14 avril 1931 Madrid : le jeune Miguel Nunez, accompagné de son père, au milieu d'une foule populaire dense, se rend à la Puerta del sol, célèbre place de la capitale, pour fêter la fin annoncée de la monarchie et l'entrée en République. Si cette euphorie ne va pas durer, c'est pour lui, fils de communiste, le début d'un engagement sans faille. 1932 voit le soulèvement du général Sanjurjo, puis novembre 1933 l'arrivée au pouvoir de la droite la plus réactionnaire. Il faut attendre 1936 pour que le front populaire ramène, non sans lutte, un vent d'enthousiasme. Mais celui-ci est rafraîchi par une tentative de coup d'état. Miguel et ses amis, engagés au sein de la fédération universitaire scolaire, font partie des forces loyales à la République, et se lancent dans une résistance armée qui se transforme en guerre civile.
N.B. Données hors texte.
Lemma store_crcs_lookup st l o i :
  Forall (λ c, 0 ≤ slot c < Z.of_nat (length (bod_crcs o))) l → (i < length (bod_crcs o))%nat →
  bod_crcs (store_crcs st l o) !! i =
  match last_crc l (Z.of_nat i) with Some c => Some c | None => bod_crcs o !! i end.
Proof.
  intros Hall Hi. induction l as [|c l IH] using rev_ind; [done|].
  apply Forall_app in Hall as [Hall Hc]. rewrite Forall_singleton in Hc.
  rewrite store_crcs_app, last_crc_app. simpl. unfold arr_set.
  destruct (Z.eqb_spec (slot c) (Z.of_nat i)) as [E|E].
  - rewrite E, Nat2Z.id. apply list_lookup_insert_eq. by rewrite (proj1 (proj2 (proj2 (proj2 (store_crcs_frame st l o))))).
  - rewrite list_lookup_insert_ne by lia. by apply IH.
Qed.

Definition is_crc_entry (e : jent) : bool := match e with MDS_LOG_BMAP_CRC _ => true | _ => false end.

Lemma slots_ok_spec l : slots_ok l = true ↔ Forall (λ c, 0 ≤ slot c < SLASH_CRCS_PER_BMAP) l.
Proof.
  unfold slots_ok. rewrite forallb_forall, Forall_forall. setoid_rewrite list_elem_of_In. setoid_rewrite andb_true_iff.
  setoid_rewrite Z.leb_le. by setoid_rewrite Z.ltb_lt.
Qed.

(** The bmap and the server after a CRC update from the valid replica [idx];
    [lg] says whether the backend called the log function. *)
Definition crc_post {D} `{BmapIO D} `{PflErr} (f : finfo) (idx : Z) (u : srm_bmap_crcup) (s s' : mstate D) (rc : Z) (lg : bool) : Prop :=
  let b := ms_b s in let b' := ms_b s' in
  repls_wf (bmi_repls b') ∧ bcm_bmapno b' = bcm_bmapno b ∧ bod_replpol (bmi_od b') = bod_replpol (bmi_od b) ∧
  bcm_flags b' = (if lg then clrf (bcm_flags b) BMAPF_CRC_UP else bcm_flags b) ∧
  (∀ j, 0 ≤ j < 64 → stat b' j = if decide (0 ≤ j < fi_nrepls f) then inv_stat (bod_replpol (bmi_od b)) idx j (stat b j) else stat b j) ∧
  length (bod_crcs (bmi_od b')) = length (bod_crcs (bmi_od b)) ∧
  (∀ i, (i < length (bod_crcs (bmi_od b)))%nat → bod_crcs (bmi_od b') !! i =
     match last_crc (crcs u) (Z.of_nat i) with Some c => Some c | None => bod_crcs (bmi_od b) !! i end) ∧
  (∃ rc0 nb, pwritev_bmap (ms_disk s) (bcm_bmapno b) (bmi_od b') (crc64_bmap (bmi_od b')) = (rc0, nb, lg, ms_disk s') ∧
     rc = if (rc0 =? 0) && negb (nb =? BMAP_OD_SZ) then SLERR_SHORTIO else rc0) ∧
  (∃ es, ms_journal s' = es ++ ms_journal s ∧ Forall (λ e, is_crc_entry e = true) es) ∧
  ms_workq s' = ms_workq s ∧ ms_upsch s' = ms_upsch s ∧ ms_upschq s' = ms_upschq s ∧ ms_paging s' = ms_paging s.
Parce qu’ils considèrent leur engagement autrement qu'uniquement sous un angle militaire, ils créent les milices de la culture et éditent même une BD ou parrainent un atelier de couturières. Cependant, en tant qu'opposants à un régime fasciste qui ne dit pas son nom, ils sont non seulement combattus, mais aussi traqués. Et lorsqu'ils sont capturés, ils sont emprisonnés, torturés et souvent exécutés. Torturé, lui va l'être à plusieurs reprises, dans de nombreuses prisons et va cumuler 17 années d'emprisonnement, entrecoupées de fuites, d'active implication dans les réseaux de résistance au régime franquiste. Enfin, en 1977, le parti communiste est légalisé, et il va être élu député pour cinq ans. Une continuité d'engagement, plébiscitée, cette fois-ci.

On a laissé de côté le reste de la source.